Lemma borrowFromLeft_ok (l c : node) ks1 ks2 cs1 cs2 :
  wf h minKeys lo (Some k) l -> wf h (minKeys - 1) (Some k) hi c ->
  minKeys < length (keys l) -> length (keys c) < minKeys -> length ks1 = length cs1 ->
  exists k' l' c',
    borrowFromLeft (ks1 ++ k :: ks2) (cs1 ++ l :: c :: cs2) (S (length cs1))
      = Some (Internal (ks1 ++ k' :: ks2) (cs1 ++ l' :: c' :: cs2)) /\
    rebalanced l c l' c' k'.
Proof.
  intros Hl Hc Hlend Hund Hlen.
  unfold borrowFromLeft, rebalanced, insertKey, insertChild, insert_at.
  index_norm. simpl.
  rewrite Nat.sub_0_r. index_norm. simpl.
  destruct h as [|h']; destruct l as [a kl nx|kl csl], c as [b kc ny|kc csc];
    try (simpl in Hl, Hc; tauto); simpl in Hlend, Hund |- *;
    destruct (length_snoc_inv kl _ Hlend) as (kl' & up & ->);
    rewrite length_app in Hlend |- *; simpl in Hlend |- *;
    rewrite Nat.add_sub, lookup_middle by done; simpl; rewrite take_app_length, ?drop_0.
  - index_norm. do 3 eexists. split; [done|].
    destruct Hl as ((_ & Hmax) & Hb1 & Hs1 & Ha1 & Hb1'), Hc as (Hn2 & Hb2 & Hs2 & Ha2 & Hb2').
    destruct (content_cut lo (Some k) kl' [] up) as ((?&?&?) & Hcu & ? & ?);
      [done| |].
    { intros ->. simpl in Hlend. unfold minKeys, maxKeys, order in Hlend. simpl in Hlend. lia. }
    assert (content (Some up) hi (up :: kc)) as (?&?&?).
    { apply (content_app (Some up) hi k [up] kc); auto. by split. }
    rewrite length_app in Hmax. cbn [wf entries links length] in *.
    split_and!; auto; try (unfold minKeys, maxKeys, order in *; simpl in *; lia).
    + by apply (blt_trans (Some up) hi k).
    + by rewrite <- app_assoc.
  - destruct Hl as [(_ & Hmax) Hl], Hc as [Hn2 Hc].
    destruct (chain_split _ _ _ _ _ _ _ Hl) as (csl' & csm & -> & Hlc & H1 & H2).
    simpl in H2. destruct csm as [|mc [|]]; try tauto.
    rewrite length_app. simpl. rewrite Nat.add_sub, lookup_middle by done. simpl.
    index_norm. simpl. rewrite take_app_length, ?drop_0.
    do 3 eexists. split; [done|]. rewrite length_app in Hmax.
    cbn [wf entries links length chain] in *.
    split_and!; auto; try (unfold minKeys, maxKeys, order in *; simpl in *; lia).
    + rewrite flat_map_app. simpl. by rewrite <- !app_assoc.
    + rewrite flat_map_app. simpl. by rewrite <- !app_assoc.
Qed.

Lemma borrowFromRight_ok (c r : node) ks1 ks2 cs1 cs2 :
  wf h (minKeys - 1) lo (Some k) c -> wf h minKeys (Some k) hi r ->
  minKeys < length (keys r) -> length (keys c) < minKeys -> length ks1 = length cs1 ->
  exists k' c' r',
    borrowFromRight (ks1 ++ k :: ks2) (cs1 ++ c :: r :: cs2) (length cs1)
      = Some (Internal (ks1 ++ k' :: ks2) (cs1 ++ c' :: r' :: cs2)) /\
    rebalanced c r c' r' k'.
Proof.
  intros Hc Hr Hlend Hund Hlen. unfold borrowFromRight, rebalanced. rewrite Nat.add_1_r.
  index_norm. simpl.
  destruct h as [|h']; destruct r as [a kr nx|kr csr], c as [b kc ny|kc csc];
    try (simpl in Hr, Hc; tauto); simpl in Hlend, Hund |- *;
    destruct kr as [|k1 [|k2 kr]];
    try (unfold minKeys, maxKeys, order in Hlend; simpl in Hlend; lia); simpl.
  - index_norm. do 3 eexists. split; [done|].
    destruct Hr as ((_ & Hmax) & Hb1 & Hs1 & Ha1 & Hb1'), Hc as (Hn2 & Hb2 & Hs2 & Ha2 & Hb2').
    destruct (content_cut (Some k) hi [k1] kr k2) as (Hcu & (?&?&?) & ? & ?); [done|done|].
    assert (content lo (Some k2) (kc ++ [k1])) as (?&?&?).
    { apply (content_app lo (Some k2) k); auto. by split. }
    cbn [wf entries links] in *. rewrite length_app. simpl in *.
    split_and!; auto; try (unfold minKeys, maxKeys, order in *; simpl in *; lia).
    + by apply (blt_trans lo (Some k2) k).
    + by rewrite <- app_assoc.
  - destruct Hr as [(_ & Hmax) Hr], Hc as [Hn2 Hc].
    destruct csr as [|mc csr]; [simpl in Hr; tauto|]. destruct Hr as [H1 H2]. simpl.
    index_norm. simpl. index_norm. do 3 eexists. split; [done|].
    cbn [wf entries links]. rewrite length_app. simpl in *.
    rewrite !flat_map_app. simpl. rewrite !app_nil_r, <- !app_assoc.
    split_and!; auto; try (unfold minKeys, maxKeys, order in *; simpl in *; lia).
    by apply chain_join.
Qed.

Lemma mergeChildren_ok (l r : node) ks1 ks2 cs1 cs2 :
  wf h (minKeys - 1) lo (Some k) l -> wf h (minKeys - 1) (Some k) hi r ->
  length (keys l) + length (keys r) < maxKeys -> length ks1 = length cs1 ->
  exists n,
    mergeChildren (ks1 ++ k :: ks2) (cs1 ++ l :: r :: cs2) (length cs1)
      = Some (Internal (ks1 ++ ks2) (cs1 ++ n :: cs2)) /\
    wf h minKeys lo hi n /\ entries n = entries l ++ entries r /\
    rtc link_merge (links l ++ links r) (links n).
Proof.
  intros Hl Hr Hmax Hlen. unfold mergeChildren. rewrite Nat.add_1_r. index_norm. simpl.
  index_norm. rewrite (remove_at_middle ks1) by lia. rewrite remove_at_middle_S by lia.
  destruct h as [|h']; destruct r as [a kr nx|kr csr], l as [b kl ny|kl csl];
    try (simpl in Hr, Hl; tauto); simpl in Hmax |- *; eexists; (split; [done|]).
  - destruct Hl as (? & ? & Hl), Hr as (? & ? & Hr).
    destruct (content_app lo hi k kl kr) as (?&?&?); [done..|].
    cbn [wf entries links]. rewrite length_app.
    split_and!; auto; try (unfold minKeys, maxKeys, order in *; simpl in *; lia).
    + by apply (blt_trans lo hi k).
    + apply rtc_once, (link_merge_intro [] b ny a nx []).
  - destruct Hl as [? Hl], Hr as [? Hr]. cbn [wf entries links].
    rewrite !flat_map_app, length_app. simpl.
    split_and!; auto; try (unfold minKeys, maxKeys, order in *; simpl in *; lia).
    + by apply chain_join.
    + constructor.
Qed.
End siblings.

(** ** Restoring occupancy after a deletion below *)

Lemma plug_pair (h : nat) lo ks1 cs1 lo' l k r hi' ks2 cs2 hi :
  lctx (wf h minKeys) lo ks1 cs1 lo' -> rctx (wf h minKeys) hi' ks2 cs2 hi ->
  wf h minKeys lo' (Some k) l -> wf h minKeys (Some k) hi' r ->
  chain (wf h minKeys) lo (ks1 ++ k :: ks2) (cs1 ++ l :: r :: cs2) hi.
Proof. intros. by apply (chain_plug _ lo ks1 cs1 lo' [k] [l; r] hi'). Qed.

(** What [fixChild] promises of the node it returns. *)
Definition fix_post (h : nat) (lo hi : bound) (len : nat) (cs : list node)
    (o : option node) : Prop :=
  exists ks' cs', o = Some (Internal ks' cs') /\ chain (wf h minKeys) lo ks' cs' hi /\
    len - 1 <= length ks' <= len /\
    flat_map entries cs' = flat_map entries cs /\
    rtc link_merge (flat_map links cs) (flat_map links cs').

Section fix_child.
Context (h : nat) (lo lo' hi' hi : bound).
Context (ks1 ks2 : list Expiration) (cs1 cs2 : list node).
Hypothesis HL : lctx (wf h minKeys) lo ks1 cs1 lo'.
Hypothesis HR : rctx (wf h minKeys) hi' ks2 cs2 hi.

Lemma fix_pair_borrow (k k' : Expiration) (l r l' r' : node) (o : option node) :
  o = Some (Internal (ks1 ++ k' :: ks2) (cs1 ++ l' :: r' :: cs2)) ->
  rebalanced h lo' hi' l r l' r' k' ->
  fix_post h lo hi (length (ks1 ++ k :: ks2)) (cs1 ++ l :: r :: cs2) o.
Proof using All.
  intros -> (Hl & Hr & He & Hk). do 2 eexists. split; [done|].
  split; [by apply (plug_pair h lo ks1 cs1 lo' l' k' r' hi')|].
  rewrite !length_app, !flat_map_app. simpl.
  rewrite (app_assoc (entries l')), (app_assoc (links l')), He, Hk, <- !app_assoc.
  split_and!; [lia|lia|done|constructor].
Qed.

Lemma fix_pair_merge (k : Expiration) (l r : node) :
  wf h (minKeys - 1) lo' (Some k) l -> wf h (minKeys - 1) (Some k) hi' r ->
  length (keys l) + length (keys r) < maxKeys ->
  fix_post h lo hi (length (ks1 ++ k :: ks2)) (cs1 ++ l :: r :: cs2)
    (mergeChildren (ks1 ++ k :: ks2) (cs1 ++ l :: r :: cs2) (length cs1)).
Proof using All.
  intros Hl Hr Hmax.
  destruct (mergeChildren_ok h lo' hi' k l r ks1 ks2 cs1 cs2 Hl Hr Hmax)
    as (n & -> & Hn & He & Hk); [symmetry; by eapply lctx_length|].
  do 2 eexists. split; [done|].
  split; [by apply (chain_plug _ lo ks1 cs1 lo' [] [n] hi')|].
  rewrite !length_app, !flat_map_app. simpl. rewrite He, <- !app_assoc.
  split_and!; [lia|lia|done|]. rewrite (app_assoc (links l)). by apply link_merge_context.
Qed.
End fix_child.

*HOW TO COMPLETE THIS TASK:* Using the listing above, say how many of its lines contain the string "rctx", giving nothing but the figure.

*WRITTEN REPLY:* 2